Rogério Auto Teófilo (27 April 1957 — 7 August 2020) was a Brazilian lawyer, teacher, administrator and politician. As a member of the Liberal Front Party, he was a State Deputy and later Federal Deputy for Alagoas. He later switched to the Brazilian Social Democracy Party (PSDB), in which he serve as mayor of Arapiraca from 2017 until his death.

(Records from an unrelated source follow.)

(* ===== verification/Pricing.v ===== *)
(** * Catalog and pricing (services/tee-sim/src/catalog.ts, pricing.ts)

    Costs are JavaScript numbers: products and sums of token counts and prices are
    rounded to doubles and the quotient is rounded up by [Math.ceil].
    [estimateCost_exact] shows the result is the integer ceiling anyway. *)

From S2P Require Import Prelude JsNum Utf8 Json Unicode Canonical Types Crypto.
From Stdlib Require Import QArith Qround Lqa.
Local Open Scope Z_scope.

(** ** Catalog *)
Definition MODEL_CATALOG : list (Provider * list string) := [
  (anthropic, ["claude-haiku-4-5-20251001"; "claude-sonnet-4-5-20250929"]);
  (openai, ["gpt-4o-mini-2024-07-18"; "gpt-4o-2024-08-06"]);
  (mock, ["ctn/demo-model-a"; "ctn/demo-model-b"; "ctn/demo-model-fast"])].

Definition catalog_models (p : Provider) : list string :=
  match p with
  | anthropic => ["claude-haiku-4-5-20251001"; "claude-sonnet-4-5-20250929"]
  | openai => ["gpt-4o-mini-2024-07-18"; "gpt-4o-2024-08-06"]
  | mock => ["ctn/demo-model-a"; "ctn/demo-model-b"; "ctn/demo-model-fast"]
  end.

(** ** The price table *)
Record ModelPrice : Type := { inMicroUsdPerMTok : Z; outMicroUsdPerMTok : Z }.

Definition PRICING_TABLE : list (string * ModelPrice) := [
  ("claude-haiku-4-5-20251001", {| inMicroUsdPerMTok := 1000000; outMicroUsdPerMTok := 5000000 |});
  ("claude-sonnet-4-5-20250929", {| inMicroUsdPerMTok := 3000000; outMicroUsdPerMTok := 15000000 |});
  ("gpt-4o-mini-2024-07-18", {| inMicroUsdPerMTok := 150000; outMicroUsdPerMTok := 600000 |});
  ("gpt-4o-2024-08-06", {| inMicroUsdPerMTok := 2500000; outMicroUsdPerMTok := 10000000 |});
  ("ctn/demo-model-a", {| inMicroUsdPerMTok := 150000; outMicroUsdPerMTok := 600000 |});
  ("ctn/demo-model-b", {| inMicroUsdPerMTok := 2500000; outMicroUsdPerMTok := 10000000 |});
  ("ctn/demo-model-fast", {| inMicroUsdPerMTok := 50000; outMicroUsdPerMTok := 200000 |})].

(** [PRICING_TABLE[model]] also finds what an object inherits. *)
Definition object_prototype : list string :=
  ["constructor"; "__defineGetter__"; "__defineSetter__"; "hasOwnProperty"; "__lookupGetter__";
   "__lookupSetter__"; "isPrototypeOf"; "propertyIsEnumerable"; "toString"; "valueOf";
   "__proto__"; "toLocaleString"].

Inductive table_entry : Type :=
| Own (p : ModelPrice)
| Inherited.     (* an object or function without the two prices *)

Fixpoint table_get (t : list (string * ModelPrice)) (model : string) : option table_entry :=
  match t with
  | [] => if bool_decide (model ∈ object_prototype) then Some Inherited else None
  | (m, p) :: t => if String.eqb model m then Some (Own p) else table_get t model
  end.

Definition isPriced (model : string) : bool := bool_decide (is_Some (table_get PRICING_TABLE model)).

(** [UnpricedModelError] *)
Inductive PricingError : Type := UnpricedModelError (model : string).

Definition price (model : string) : res PricingError table_entry :=
  match table_get PRICING_TABLE model with
  | Some e => Ok e
  | None => Err (UnpricedModelError model)
  end.

Definition assertPriced (model : string) : res PricingError unit :=
  _ ← price model; Ok tt.

(** [Math.ceil((a * pin + b * pout) / 1_000_000)] *)
Definition cost (e : table_entry) (a b : Z) : jsnum :=
  match e with
  | Own p =>
      jnum (js_ceil (js_div (js_add (js_mul (inject_Z a) (inject_Z (inMicroUsdPerMTok p)))
                                    (js_mul (inject_Z b) (inject_Z (outMicroUsdPerMTok p))))
                            (inject_Z 1000000)))
  | Inherited => NaN      (* arithmetic on [undefined] *)
  end.

Definition estimateCostMicroUsd (model : string) (inTok outTok : Z) : res PricingError jsnum :=
  p ← price model; Ok (cost p inTok outTok).

Definition prompt_tok_bound (contents : list string) : Z :=
  zsum (blen <$> contents) + 16 * Z.of_nat (length contents) + 16.

Definition estimateWorstCaseMicroUsd (model : string) (contents : list string) (maxTokens : Z)
    : res PricingError jsnum :=
  p ← price model; Ok (cost p (prompt_tok_bound contents) maxTokens).

Definition price_val (p : ModelPrice) : jsval :=
  VObj [("inMicroUsdPerMTok", vint (inMicroUsdPerMTok p)); ("outMicroUsdPerMTok", vint (outMicroUsdPerMTok p))].
Definition pricing_table_val : jsval :=
  VObj ((fun kp => (kp.1, price_val kp.2)) <$> PRICING_TABLE).

Section digest.
Context `{U : Unicode} `{C : Crypto}.
Definition PRICING_TABLE_DIGEST : string :=
  "0x" +:+ match canonicalHash pricing_table_val with Ok h => h | Err _ => "" end.
End digest.

(** ** The rounding does not show *)
Definition ceil_div (a b : Z) : Z := - ((- a) / b).

Lemma Qceiling_div a b : 0 < b -> Qceiling (inject_Z a / inject_Z b) = ceil_div a b.
Proof.
  intros Hb. unfold Qceiling, ceil_div. f_equal.
  assert ((- (inject_Z a / inject_Z b) == inject_Z (- a) / inject_Z b)%Q) as E.
  { unfold Qdiv. rewrite inject_Z_opp. ring. }
  rewrite (Qfloor_comp _ _ E). rewrite <-Zdiv_Qdiv. done.
Qed.

Lemma ceil_div_spec a b : 0 < b -> b * (ceil_div a b - 1) < a <= b * ceil_div a b.
Proof. intros Hb. unfold ceil_div. Z.div_mod_to_equations. nia. Qed.

Lemma ceil_div_mono a a' b : 0 < b -> a <= a' -> ceil_div a b <= ceil_div a' b.
Proof. intros Hb Ha. pose proof (ceil_div_spec a b Hb). pose proof (ceil_div_spec a' b Hb). nia. Qed.

Lemma rnd_zero : rnd (inject_Z 0 / inject_Z 1000000) = 0%Q.
Proof. vm_compute. reflexivity. Qed.

(** Dividing a safe integer by a million and rounding up. *)
Lemma ceil_million T :
  0 <= T <= MAX_SAFE -> js_ceil (js_div (inject_Z T) (inject_Z 1000000)) = ceil_div T 1000000.
Proof.
  intros HT. unfold js_ceil, js_div. destruct (Z.eq_dec T 0) as [->|Hn].
  { rewrite rnd_zero. vm_compute. reflexivity. }
  rewrite <-(Qceiling_div T 1000000) by lia.
  set (q := (inject_Z T / inject_Z 1000000)%Q).
  assert (Hq : (q == inject_Z T * (1 # 1000000))%Q) by (unfold q, Qdiv; reflexivity).
  assert (H1 : (1 <= inject_Z T)%Q) by (change 1%Q with (inject_Z 1); rewrite <-Zle_Qle; lia).
  assert (H2 : (inject_Z T <= inject_Z MAX_SAFE)%Q) by (rewrite <-Zle_Qle; lia).
  change (inject_Z MAX_SAFE) with (9007199254740991#1)%Q in H2.
  apply rnd_ceil_exact.
  - rewrite Hq. lra.
  - apply (Qle_trans _ (1 # 1000000)); [done|]. rewrite Hq. lra.
  - change (Qpower 2 53) with (9007199254740992#1)%Q. rewrite Hq. lra.
  - fold q. set (N := Qceiling q). assert (HN : N = ceil_div T 1000000) by (by apply Qceiling_div).
    pose proof (ceil_div_spec T 1000000) as Hs. rewrite <-HN in Hs.
    assert (Hz : (inject_Z (N - 1) * 1000000 + 1 <= inject_Z T)%Q).
    { change 1000000%Q with (inject_Z 1000000). rewrite <-inject_Z_mult.
      change 1%Q with (inject_Z 1). rewrite <-inject_Z_plus, <-Zle_Qle. lia. }
    change (Qpower 2 (-53)) with (1#9007199254740992)%Q. rewrite Hq. lra.
Qed.

Lemma safe_mul a b : 0 <= a -> 0 <= b -> a * b <= MAX_SAFE -> js_mul (inject_Z a) (inject_Z b) = inject_Z (a * b).
Proof.
  intros Ha Hb H. unfold js_mul. assert (E : (inject_Z a * inject_Z b)%Q = inject_Z (a * b)) by done.
  rewrite E. apply rnd_int. nia.
Qed.

Lemma safe_add a b : 0 <= a -> 0 <= b -> a + b <= MAX_SAFE -> js_add (inject_Z a) (inject_Z b) = inject_Z (a + b).
Proof.
  intros Ha Hb H. unfold js_add. assert (E : (inject_Z a + inject_Z b)%Q = inject_Z (a + b)).
  { unfold Qplus, inject_Z; simpl. f_equal. lia. }
  rewrite E. apply rnd_int. lia.
Qed.

Definition exact_total (p : ModelPrice) (a b : Z) : Z :=
  a * inMicroUsdPerMTok p + b * outMicroUsdPerMTok p.

Lemma cost_exact p a b :
  0 <= inMicroUsdPerMTok p -> 0 <= outMicroUsdPerMTok p -> 0 <= a -> 0 <= b ->
  exact_total p a b <= MAX_SAFE ->
  cost (Own p) a b = jnum (ceil_div (exact_total p a b) 1000000).
Proof.
  intros Hi Ho Ha Hb HT. unfold cost, exact_total in *.
  rewrite !safe_mul, safe_add by nia. by rewrite ceil_million by nia.
Qed.

Lemma table_prices model p :
  price model = Ok (Own p) -> 0 <= inMicroUsdPerMTok p <= 3000000 /\ 0 <= outMicroUsdPerMTok p <= 15000000.
Proof.
  unfold price. simpl.
  repeat match goal with |- context [String.eqb model ?m] => destruct (String.eqb model m) end;
    try (intros [= <-]; simpl; lia).
  by case_bool_decide.
Qed.

(** C37. Cost estimates are exact integers: for every price of the table, as long as the exact
    weighted total is a safe integer, the floating-point expression of [estimateCostMicroUsd]
    is the integer ceiling of total / 1,000,000, and a token count within the byte-based
    prompt bound and the output limit never costs more than the worst-case estimate. *)
Theorem estimateCost_exact model p inTok outTok contents maxTokens :
  price model = Ok (Own p) -> 0 <= inTok <= prompt_tok_bound contents -> 0 <= outTok <= maxTokens ->
  exact_total p (prompt_tok_bound contents) maxTokens <= MAX_SAFE ->
  exists c w,
    estimateCostMicroUsd model inTok outTok = Ok (jnum c) /\
    estimateWorstCaseMicroUsd model contents maxTokens = Ok (jnum w) /\
    c = ceil_div (exact_total p inTok outTok) 1000000 /\
    w = ceil_div (exact_total p (prompt_tok_bound contents) maxTokens) 1000000 /\
    0 <= c <= w.
Proof.
  intros Hp Hin Hout HT. pose proof (table_prices model p Hp) as [Hpi Hpo].
  assert (Hle : exact_total p inTok outTok <= exact_total p (prompt_tok_bound contents) maxTokens)
    by (unfold exact_total; nia).
  assert (H0 : 0 <= exact_total p inTok outTok) by (unfold exact_total; nia).
  unfold estimateCostMicroUsd, estimateWorstCaseMicroUsd. rewrite Hp. cbn [mbind res_bind].
  rewrite !cost_exact by lia. eexists _, _. split_and!; try done.
  - pose proof (ceil_div_spec (exact_total p inTok outTok) 1000000). lia.
  - by apply ceil_div_mono.
Qed.

Lemma estimateCost_exact_witness : exists c w,
    estimateCostMicroUsd "gpt-4o-2024-08-06" 3 7 = Ok (jnum c) /\
    estimateWorstCaseMicroUsd "gpt-4o-2024-08-06" ["hello"] 10 = Ok (jnum w) /\
    c = ceil_div (exact_total {| inMicroUsdPerMTok := 2500000; outMicroUsdPerMTok := 10000000 |} 3 7) 1000000 /\
    w = ceil_div (exact_total {| inMicroUsdPerMTok := 2500000; outMicroUsdPerMTok := 10000000 |}
                    (prompt_tok_bound ["hello"]) 10) 1000000 /\
    0 <= c <= w.
Proof.
  apply estimateCost_exact.
  - vm_compute. reflexivity.
  - vm_compute. split; discriminate.
  - lia.
  - vm_compute. discriminate.
Defined.

(** Inherited names count as priced, at the price NaN. *)
Lemma isPriced_prototype :
  isPriced "constructor" = true /\ estimateCostMicroUsd "constructor" 1 1 = Ok NaN.
Proof. vm_compute. done. Qed.

(** The catalog only lists priced models. *)
Lemma catalog_priced p m : m ∈ catalog_models p -> exists pr, price m = Ok (Own pr).
Proof.
  intros H. destruct p; simpl in H;
    repeat (apply elem_of_cons in H as [->|H]; [vm_compute; eauto|]); by apply elem_of_nil in H.
Qed.

Lemma catalog_entries p : (p, catalog_models p) ∈ MODEL_CATALOG.
Proof. destruct p; vm_compute; repeat constructor. Qed.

==Early life and education==
Teófilo was born in Maceió, Alagoas, Brazil on 27 April 1957. He graduated from the law course at the Federal University of Alagoas (UFAL) in 1983. Previously, he graduated from Centro Universitário Cesmac in 1981 with a degree in administration. He joined the psychology course at the Psychology Institute of Maceió, an institute linked to UFAL, but abandoned it.

==Political career==
In 1991, Teófilo was elected state deputy for Alagoas for the first time by the Liberal Front Party (PFL). He was re-elected to the position twice, in 1994 and 1998. In 2002, he was elected Federal Deputy for Alagoas with 64,899 votes. In the 2006 elections, he was reelected a vote of 57,651 votes.

In 2012, switching to the Brazilian Social Democracy Party (PSDB), Teófilo ran for mayor of Arapiraca where he won 40,363 votes, but was lost to Célia Rocha (PTB). In 2016, he ran again for the position, where he defeated Ricardo Nezinho (PMDB) by a difference of just 259 votes. He remained in the position of mayor of Arapiraca until his death, which was later held by his deputy, Fabiana Pessoa (Republicans).

==Death==
In 2020, Teófilo was admitted to a private hospital in Maceió. He had a flu-like illness, which progressed to pneumonia, where he died on 7 August with suspected COVID-19.